**Collected data**
(** C29: A sparse Merkle proof that verifies against the root hash of a state says of the key
    what the state says of it, whether that is a value or its absence, or else a collision of
    the hash functions is at hand; and for every key there is a proof that verifies. *)
Theorem sparse_merkle_proof_correct (m : gmap HashValue HashValue) key (Hm : keys_wf m) :
  (∃ proof, verify_by_hash proof (smt_root m) key (m !! key) = Ok tt) ∧
  ∀ proof element_hash, verify_by_hash proof (smt_root m) key element_hash = Ok tt →
    m !! key = element_hash ∨ SparseCollision.
Proof.
  split; [eexists; by apply smt_proof_verifies|].
  intros [leaf siblings] eh Hv. unfold verify_by_hash in Hv. cbn [smp_leaf smp_siblings] in Hv.
  apply ensure_bind in Hv as [Hlen Hv]. apply N.leb_le in Hlen. unfold lenN, LENGTH_IN_BITS in Hlen.
  apply unit_bind in Hv as [Hcase Hv]. apply ensure_Ok, N.eqb_eq in Hv. rewrite smt_root_eq in Hv.
  rewrite <- (reverse_involutive siblings), verify_fold in Hv by (rewrite length_reverse; lia).
  destruct (fold_down_sound (reverse siblings) 256 key m leaf) as [Hleaf|]; [lia|..|by right].
  { rewrite length_reverse. lia. }
  { by apply agree_root. }
  { rewrite Nat.sub_diag, drop_0. exact Hv. }
  left. destruct eh as [h|], leaf as [l|]; inv_ok; [..|done].
  - apply N.eqb_eq in Hok as ->, Hcase as ->. apply Hleaf.
  - apply negb_true_iff, N.eqb_neq in Hok. destruct (m !! key) as [v|] eqn:Hk; [|done].
    destruct Hok. by eapply Hleaf.
Qed.
End sparse_merkle.

(** ** An example: injective on small numbers, never the placeholder *)
Definition sample_sparse_hashes : SparseHashes := {|
  smi_hash := λ a b, (a * 1000003 + b * 7 + 2) mod 2 ^ 256;
  sml_hash := λ a b, (a * 10007 + b * 5 + 1) mod 2 ^ 256;
|}.
#[local] Existing Instance sample_sparse_hashes.
Definition sample_state : gmap HashValue HashValue := {[ 1 := 10; 2 ^ 255 := 20 ]}.

Lemma sample_state_wf : keys_wf sample_state.
Proof.
  intros k v. unfold sample_state. rewrite lookup_insert_Some, lookup_singleton_Some.
  intros [[<- _]|[_ [<- _]]]; vm_compute; done.
Qed.
Lemma sparse_merkle_proof_correct_witness :
  ∃ proof, verify_by_hash proof
    (smt_root sample_state) 1 (Some 10) = Ok tt.
Proof.
  destruct (sparse_merkle_proof_correct sample_state 1 sample_state_wf)
    as [[proof Hp] _].
  exists proof. exact Hp.
Defined.
(* ===== verification/JmtNode.v ===== *)
(** * Nodes of the Jellyfish Merkle tree (storage/jellyfish-merkle/src/node_type)

    An internal node stands for four levels of a binary tree and has up to sixteen children,
    a leaf holds a key; both are stored under their version and nibble path. The file has their hashes,
    the siblings a proof takes from an internal node, and their encodings. *)
From S2P Require Import Prelude Crypto Nibble SparseMerkle.
Local Open Scope N_scope.

(** ** Data *)

Record NodeKey := mkNodeKey { nk_version : Version; nk_nibble_path : NibblePath }.
Inductive NodeType := NtLeaf | NtNull | NtInternal (leaf_count : N).
Record Child := mkChild { ch_hash : HashValue; ch_version : Version; ch_node_type : NodeType }.
Abbreviation Children := (gmap N Child) (only parsing).
Record InternalNode := mkInternalNode { in_children : Children; in_leaf_count : N }.
Record LeafNode (K : Type) := mkLeafNode {
  ln_account_key : HashValue; ln_value_hash : HashValue; ln_value_index : K * Version }.
Arguments mkLeafNode {K}.
Arguments ln_account_key {K}.
Arguments ln_value_hash {K}.
Arguments ln_value_index {K}.
Inductive Node (K : Type) :=
| NodeInternal (n : InternalNode)
| NodeLeaf (n : LeafNode K)
| NodeNull.
Arguments NodeInternal {K}.
Arguments NodeLeaf {K}.
Arguments NodeNull {K}.

#[export] Instance NodeKey_eq_dec : EqDecision NodeKey.
Proof. solve_decision. Defined.
#[export] Instance NodeKey_countable : Countable NodeKey.
Proof.
  by apply (inj_countable' (λ k, (nk_version k, nk_nibble_path k)) (λ '(v, p), mkNodeKey v p)); intros [].
Defined.
#[export] Instance NodeType_eq_dec : EqDecision NodeType.
Proof. solve_decision. Defined.
#[export] Instance Child_eq_dec : EqDecision Child.
Proof. solve_decision. Defined.
#[export] Instance InternalNode_eq_dec : EqDecision InternalNode.
Proof. solve_decision. Defined.
#[export] Instance LeafNode_eq_dec {K} `{!EqDecision K} : EqDecision (LeafNode K).
Proof. solve_decision. Defined.
#[export] Instance Node_eq_dec {K} `{!EqDecision K} : EqDecision (Node K).
Proof. solve_decision. Defined.

(** ** Keys *)

Definition new_empty_path (version : Version) : NodeKey := mkNodeKey version (mkNibblePath 0 []).
Definition gen_child_node_key {E} (key : NodeKey) (version : Version) (n : N) : outcome E NodeKey :=
  p ← np_push (nk_nibble_path key) n; Ok (mkNodeKey version p).
Definition gen_parent_node_key {E} (key : NodeKey) : outcome E NodeKey :=
  '(popped, p) ← np_pop (nk_nibble_path key);
  _ ← rassert (bool_decide (is_Some popped));
  Ok (mkNodeKey (nk_version key) p).

(** [byteorder]'s reads, on the bytes still to be read *)
Definition unexpected_eof : anyhow := fmt "failed to fill whole buffer" [].
Definition read_u8 (val : list N) : outcome anyhow (N * list N) :=
  match val with b :: val => Ok (b, val) | [] => Err unexpected_eof end.
Definition write_be (n : nat) (x : N) : list N :=
  (λ i, N.land (N.shiftr x (8 * (N.of_nat n - 1 - i))) 255) <$> seqN 0 (N.of_nat n).
Definition read_u64_be (val : list N) : outcome anyhow (N * list N) :=
  if decide (length val < 8)%nat then Err unexpected_eof
  else Ok (be_number (take 8 val), drop 8 val).
Definition write_u16_le (x : N) : list N := [N.land x 255; N.shiftr x 8].
Definition read_u16_le (val : list N) : outcome anyhow (N * list N) :=
  match val with a :: b :: val => Ok (a + 256 * b, val) | _ => Err unexpected_eof end.

Definition node_key_encode (key : NodeKey) : list N :=
  write_be 8 (nk_version key) ++ [np_num_nibbles (nk_nibble_path key) mod 256]
    ++ np_bytes (nk_nibble_path key).
Definition node_key_decode (val : list N) : outcome anyhow NodeKey :=
  '(version, val) ← read_u64_be val;
  '(num_nibbles, nibble_bytes) ← read_u8 val;
  _ ← ensure (num_nibbles <=? ROOT_NIBBLE_HEIGHT) (fmt "Invalid number of nibbles: {}" [num_nibbles]);
  _ ← ensure ((num_nibbles + 1) / 2 =? lenN nibble_bytes)
        (fmt "encoded num_nibbles {} mismatches nibble path bytes {:?}" (num_nibbles :: nibble_bytes));
  nibble_path ←
    (if num_nibbles mod 2 =? 0 then np_new_even nibble_bytes
     else last_byte ← expect (last nibble_bytes);
          let padding := N.land last_byte 15 in
          _ ← ensure (padding =? 0) (fmt "Padding nibble expected to be 0, got: {}" [padding]);
          np_new_odd nibble_bytes);
  Ok (mkNodeKey version nibble_path).

(** ** Variable-length integers: seven bits a byte, the ninth byte raw *)
Fixpoint serialize_u64_varint_loop {E} (n : nat) (num : N) : outcome E (list N) :=
  match n with
  | O => _ ← rassert (negb (num =? 0)); _ ← rassert (num <=? 255); Ok [N.land num 255]
  | S n =>
      let low_bits := N.land (N.land num 255) 127 in
      let num := N.shiftr num 7 in
      let more := if num =? 0 then 0 else 128 in
      if more =? 0 then Ok [N.lor low_bits more]
      else rest ← serialize_u64_varint_loop n num; Ok (N.lor low_bits more :: rest)
  end.
Definition serialize_u64_varint {E} (num : N) : outcome E (list N) := serialize_u64_varint_loop 8 num.
Fixpoint deserialize_u64_varint_loop (n : nat) (i num : N) (val : list N) : outcome anyhow (N * list N) :=
  '(byte, val) ← read_u8 val;
  match n with
  | O => Ok (N.lor num (u64_shl byte 56), val)
  | S n =>
      let num := N.lor num (u64_shl (N.land byte 127) (i * 7)) in
      if N.land byte 128 =? 0 then Ok (num, val) else deserialize_u64_varint_loop n (i + 1) num val
  end.
Definition deserialize_u64_varint (val : list N) : outcome anyhow (N * list N) :=
  deserialize_u64_varint_loop 8 0 0 val.

(** ** Children and internal nodes *)

Definition child_is_leaf (c : Child) : bool :=
  match ch_node_type c with NtLeaf => true | _ => false end.
Definition child_leaf_count {E} (c : Child) : outcome E N :=
  match ch_node_type c with
  | NtLeaf => Ok 1
  | NtInternal leaf_count => Ok leaf_count
  | NtNull => Panic
  end.
(** [Iterator::sum], which overflows with a panic *)
Fixpoint sum_leaf_counts {E} (l : list Child) : outcome E N :=
  match l with
  | [] => Ok 0
  | c :: l => n ← child_leaf_count c; rest ← sum_leaf_counts l; u64_add n rest
  end.
Definition internal_node_new_impl (children : Children) : outcome anyhow InternalNode :=
  _ ← ensure (negb (bool_decide (children = ∅))) (fmt "Children must not be empty" []);
  _ ← match map_to_list children with
      | [(_, c)] => ensure (negb (child_is_leaf c))
                      (fmt "If there's only one child, it must not be a leaf." [])
      | _ => Ok tt
      end;
  leaf_count ← sum_leaf_counts ((map_to_list children).*2);
  Ok (mkInternalNode children leaf_count).
Definition internal_node_new {E} (children : Children) : outcome E InternalNode :=
  match internal_node_new_impl children with Ok n => Ok n | _ => Panic end.

Definition internal_node_type (n : InternalNode) : NodeType := NtInternal (in_leaf_count n).
Definition internal_child (n : InternalNode) (nibble : N) : option Child := in_children n !! nibble.

Definition set_bits (f : Child → bool) (l : list (N * Child)) : N :=
  foldr (λ ic bitmap, if f ic.2 then N.lor bitmap (N.shiftl 1 ic.1) else bitmap) 0 l.
Definition generate_bitmaps {E} (n : InternalNode) : outcome E (N * N) :=
  let existence_bitmap := set_bits (λ _, true) (map_to_list (in_children n)) in
  let leaf_bitmap := set_bits child_is_leaf (map_to_list (in_children n)) in
  _ ← rassert (N.lor existence_bitmap leaf_bitmap =? existence_bitmap);
  Ok (existence_bitmap, leaf_bitmap).
Definition range_bitmaps {E} (start width : N) (bitmaps : N * N) : outcome E (N * N) :=
  _ ← rassert ((start <? 16) && (count_ones width =? 1) && (start mod width =? 0));
  _ ← rassert ((width <=? 16) && (start + width <=? 16));
  let mask := N.land (N.shiftl (N.shiftl 1 width - 1) start) 65535 in
  Ok (N.land bitmaps.1 mask, N.land bitmaps.2 mask).

Section internal.
Context `{!SparseHashes} {E : Type}.

(** The recursion halves [width], from 16 at most: five calls deep. *)
Fixpoint merkle_hash_loop (fuel : nat) (n : InternalNode) (start width : N) (bitmaps : N * N)
  : outcome E HashValue :=
  match fuel with
  | O => Panic
  | S fuel =>
      '(range_existence_bitmap, range_leaf_bitmap) ← range_bitmaps start width bitmaps;
      if range_existence_bitmap =? 0 then Ok SPARSE_MERKLE_PLACEHOLDER_HASH
      else if (width =? 1) || ((count_ones range_existence_bitmap =? 1) && negb (range_leaf_bitmap =? 0))
      then
        only_child_index ← nibble_from (trailing_zeros 16 range_existence_bitmap);
        child ← expect (internal_child n only_child_index);
        Ok (ch_hash child)
      else
        left_child ← merkle_hash_loop fuel n start (width / 2) (range_existence_bitmap, range_leaf_bitmap);
        right_child ← merkle_hash_loop fuel n (start + width / 2) (width / 2)
                        (range_existence_bitmap, range_leaf_bitmap);
        Ok (smi_hash left_child right_child)
  end.
Definition merkle_hash (n : InternalNode) (start width : N) (bitmaps : N * N) : outcome E HashValue :=
  merkle_hash_loop 5 n start width bitmaps.
Definition internal_hash (n : InternalNode) : outcome E HashValue :=
  bitmaps ← generate_bitmaps n; merkle_hash n 0 16 bitmaps.

Definition get_child_and_sibling_half_start (n height : N) : N * N :=
  let child_half_start := N.land (N.shiftl 255 height mod 256) n in
  (child_half_start, N.lxor child_half_start (N.shiftl 1 height)).
End internal.

Section node.
Context {K : Type}.

Definition leaf_to_sparse (n : LeafNode K) : SparseMerkleLeafNode :=
  mkSparseMerkleLeafNode (ln_account_key n) (ln_value_hash n).
Definition node_is_leaf (n : Node K) : bool := match n with NodeLeaf _ => true | _ => false end.
Definition node_type (n : Node K) : NodeType :=
  match n with
  | NodeLeaf _ => NtLeaf
  | NodeInternal n => internal_node_type n
  | NodeNull => NtNull
  end.
Definition node_leaf_count (n : Node K) : N :=
  match n with NodeLeaf _ => 1 | NodeInternal n => in_leaf_count n | NodeNull => 0 end.

Section hash.
Context `{!SparseHashes}.

Definition leaf_hash (n : LeafNode K) : HashValue := sml_node_hash (leaf_to_sparse n).
Definition node_hash {E} (n : Node K) : outcome E HashValue :=
  match n with
  | NodeInternal n => internal_hash n
  | NodeLeaf n => Ok (leaf_hash n)
  | NodeNull => Ok SPARSE_MERKLE_PLACEHOLDER_HASH
  end.

(** ** Reading: the [TreeReader] trait *)

Context (get_node_option : NodeKey → outcome anyhow (option (Node K))).

Definition get_node (key : NodeKey) : outcome anyhow (Node K) :=
  o ← get_node_option key; ok_or o (fmt "Missing node at {:?}." [nk_version key]).

Definition gen_node_in_proof (n : InternalNode) (start width : N) (bitmaps : N * N) (node_key : NodeKey)
  : outcome anyhow NodeInProof :=
  '(range_existence_bitmap, range_leaf_bitmap) ← range_bitmaps start width bitmaps;
  if range_existence_bitmap =? 0 then Ok (NipOther SPARSE_MERKLE_PLACEHOLDER_HASH)
  else if (width =? 1) || ((count_ones range_existence_bitmap =? 1) && negb (range_leaf_bitmap =? 0))
  then
    only_child_index ← nibble_from (trailing_zeros 16 range_existence_bitmap);
    only_child ← expect (internal_child n only_child_index);
    if child_is_leaf only_child then
      only_child_node_key ← gen_child_node_key node_key (ch_version only_child) only_child_index;
      node ← get_node only_child_node_key;
      match node with
      | NodeLeaf leaf_node => Ok (NipLeaf (leaf_to_sparse leaf_node))
      | _ => Panic
      end
    else Ok (NipOther (ch_hash only_child))
  else
    left_child ← merkle_hash n start (width / 2) (range_existence_bitmap, range_leaf_bitmap);
    right_child ← merkle_hash n (start + width / 2) (width / 2) (range_existence_bitmap, range_leaf_bitmap);
    Ok (NipOther (smi_hash left_child right_child)).
(* ===== verification/JmtCodec.v ===== *)
(** * The stored form of Jellyfish Merkle tree nodes (storage/jellyfish-merkle/src/node_type/mod.rs)

    Keys sort by version, internal nodes are two bitmaps and their children, leaves are BCS.
    What is written is read back, and reading arbitrary bytes panics only where leaf counts overflow. *)
From S2P Require Import Prelude Crypto Nibble SparseMerkle JmtNode.
Local Open Scope N_scope.

(** ** [InternalNode] *)

Inductive NodeDecodeError :=
| EmptyInput
| UnknownTag (unknown_tag : N)
| NoChildren
| ExtraLeaves (existing leaves : N).
Definition node_decode_error (e : NodeDecodeError) : anyhow :=
  match e with
  | EmptyInput => fmt "Missing tag due to empty input" []
  | UnknownTag t => fmt "lead tag byte is unknown: {}" [t]
  | NoChildren => fmt "No children found in internal node" []
  | ExtraLeaves e l => fmt "Non-existent leaf bits set, existing: {}, leaves: {}" [e; l]
  end.

(** [existence_bitmap &= !(1 << next_child)] *)
Definition clear_bit (bitmap next_child : N) : N := N.ldiff bitmap (N.shiftl 1 next_child).

(** One child of the loop *)
Definition serialize_child {E} (child : Child) : outcome E (list N) :=
  version ← serialize_u64_varint (ch_version child);
  node_type ← match ch_node_type child with
              | NtLeaf => Ok []
              | NtInternal leaf_count => serialize_u64_varint leaf_count
              | NtNull => Panic
              end;
  Ok (version ++ hash_to_vec (ch_hash child) ++ node_type).
Fixpoint serialize_children {E} (n : nat) (existence_bitmap : N) (children : Children) : outcome E (list N) :=
  match n with
  | O => Ok []
  | S n =>
      next_child ← nibble_from (trailing_zeros 16 existence_bitmap);
      child ← expect (children !! next_child);
      bytes ← serialize_child child;
      rest ← serialize_children n (clear_bit existence_bitmap next_child) children;
      Ok (bytes ++ rest)
  end.
Definition internal_serialize {E} (node : InternalNode) : outcome E (list N) :=
  '(existence_bitmap, leaf_bitmap) ← generate_bitmaps node;
  children ← serialize_children (N.to_nat (count_ones existence_bitmap)) existence_bitmap (in_children node);
  Ok (write_u16_le existence_bitmap ++ write_u16_le leaf_bitmap ++ children).
(** ** Reading *)

Fixpoint get_with_proof_loop (fuel : nat) (key : HashValue) (version : Version) (nibble_depth : N)
    (next_node_key : NodeKey) (nibble_iter : NibbleIterator) (siblings : list NodeInProof)
  : outcome anyhow (option (HashValue * (K * Version)) * SparseMerkleProofExt) :=
  match fuel with
  | O => Err (fmt "Jellyfish Merkle tree has cyclic graph inside." [])
  | S fuel =>
      next_node ← match get_node get_node_option next_node_key with
                  | Err e => Err (if nibble_depth =? 0
                                  then fmt "Missing state root node at version {version}, probably pruned." [version]
                                  else e)
                  | r => r
                  end;
      match next_node with
      | NodeInternal internal_node =>
          '(o, nibble_iter) ← ni_next nibble_iter;
          queried_child_index ← ok_or o (fmt "ran out of nibbles" []);
          '(child_node_key, siblings_in_internal) ←
            get_child_with_siblings get_node_option internal_node next_node_key queried_child_index true;
          let siblings := siblings ++ siblings_in_internal in
          match child_node_key with
          | Some node_key =>
              get_with_proof_loop fuel key version (nibble_depth + 1) node_key nibble_iter siblings
          | None => Ok (None, mkSparseMerkleProofExt None (reverse siblings))
          end
      | NodeLeaf leaf_node =>
          Ok (if ln_account_key leaf_node =? key
              then Some (ln_value_hash leaf_node, ln_value_index leaf_node) else None,
              mkSparseMerkleProofExt (Some (leaf_to_sparse leaf_node)) (reverse siblings))
      | NodeNull => Ok (None, mkSparseMerkleProofExt None [])
      end
  end.
Definition get_with_proof_ext (key : HashValue) (version : Version)
  : outcome anyhow (option (HashValue * (K * Version)) * SparseMerkleProofExt) :=
  nibble_path ← np_new_even (hash_to_vec key);
  nibble_iter ← np_nibbles nibble_path;
  get_with_proof_loop (S (N.to_nat ROOT_NIBBLE_HEIGHT)) key version 0 (new_empty_path version) nibble_iter [].
Definition get_with_proof (key : HashValue) (version : Version)
  : outcome anyhow (option (HashValue * (K * Version)) * SparseMerkleProof) :=
  '(value, proof_ext) ← get_with_proof_ext key version; Ok (value, smp_from_ext proof_ext).
Definition get_range_proof (rightmost_key_to_prove : HashValue) (version : Version)
  : outcome anyhow SparseMerkleRangeProof :=
  '(account, proof) ← get_with_proof rightmost_key_to_prove version;
  _ ← ensure (bool_decide (is_Some account)) (fmt "rightmost_key_to_prove must exist." []);
  let siblings :=
    omap (λ sb : HashValue * bool, if sb.2 then None else Some sb.1)
      (zip (reverse (smp_siblings proof)) (iter_bits rightmost_key_to_prove)) in
  Ok (mkSparseMerkleRangeProof (reverse siblings)).
(* ===== verification/JmtUpdate.v ===== *)
(** * Updating a Jellyfish Merkle tree: the tools

    Runs that only add to a batch, the ranges of equal nibbles of sorted keys, the content of a
    tree after an update, and the hashes the caller may supply. *)
From S2P Require Import Prelude Crypto Nibble SparseMerkle JmtNode Jmt JmtTree.
Local Open Scope N_scope.

(** ** Runs that only add to the batch *)

Section runs.
Context {K : Type}.
Abbreviation Batch := (TreeUpdateBatch K).
Abbreviation nodes := (list (NodeKey * Node K)).

Definition batch_ok (b : Batch) : Prop := node_batch b ≠ [] ∧ stale_node_index_batch b ≠ [].
Definition batch_nodes (b : Batch) : nodes := concat (node_batch b).
Definition batch_stale (b : Batch) : list StaleNodeIndex := concat (stale_node_index_batch b).

(** [f] succeeds with [a], adding [new] nodes and [old] indices so that [Q a new old]. *)
Definition runs {A} (f : M Batch anyhow A) (Q : A → nodes → list StaleNodeIndex → Prop) : Prop :=
  ∀ b, batch_ok b → ∃ a b' new old, f b = (Ok a, b') ∧ batch_ok b' ∧
    batch_nodes b' ≡ₚ batch_nodes b ++ new ∧ batch_stale b' ≡ₚ batch_stale b ++ old ∧ Q a new old.

Lemma runs_mono {A} (f : M Batch anyhow A) (P Q : A → nodes → list StaleNodeIndex → Prop) :
  runs f P → (∀ a new old, P a new old → Q a new old) → runs f Q.
Proof.
  intros Hf HPQ b Hb. destruct (Hf b Hb) as (a & b' & new & old & ? & ? & ? & ? & ?).
  exists a, b', new, old. split_and!; auto.
Qed.
Lemma runs_ret {A} (a : A) (Q : A → nodes → list StaleNodeIndex → Prop) : Q a [] [] → runs (mret a) Q.
Proof. intros HQ b Hb. exists a, b, [], []. rewrite !app_nil_r. done. Qed.
Lemma runs_bind {A B} (f : M Batch anyhow A) (k : A → M Batch anyhow B) P Q :
  runs f P →
  (∀ a new old, P a new old → runs (k a) (λ c new' old', Q c (new ++ new') (old ++ old'))) →
  runs (f ≫= k) Q.
Proof.
  intros Hf Hk b Hb. destruct (Hf b Hb) as (a & b1 & n1 & o1 & Hrun & Hb1 & Hn1 & Ho1 & HP).
  destruct (Hk a n1 o1 HP b1 Hb1) as (c & b2 & n2 & o2 & Hrun2 & Hb2 & Hn2 & Ho2 & HQ).
  exists c, b2, (n1 ++ n2), (o1 ++ o2). split_and!; [|done|..|done].
  - by rewrite (M_run_bind _ _ _ _ _ Hrun).
  - by rewrite Hn2, Hn1, app_assoc.
  - by rewrite Ho2, Ho1, app_assoc.
Qed.
Lemma runs_lift {A B} (m : outcome anyhow A) a (k : A → M Batch anyhow B) Q :
  m = Ok a → runs (k a) Q → runs (mlift m ≫= k) Q.
Proof. intros -> Hk b Hb. apply (Hk b Hb). Qed.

**Activity**
Extract exactly and only the lines above from the line containing "next_node ← match" through the line containing "state root node", both end lines included.

**Exercise solution**
      next_node ← match get_node get_node_option next_node_key with
                  | Err e => Err (if nibble_depth =? 0
                                  then fmt "Missing state root node at version {version}, probably pruned." [version]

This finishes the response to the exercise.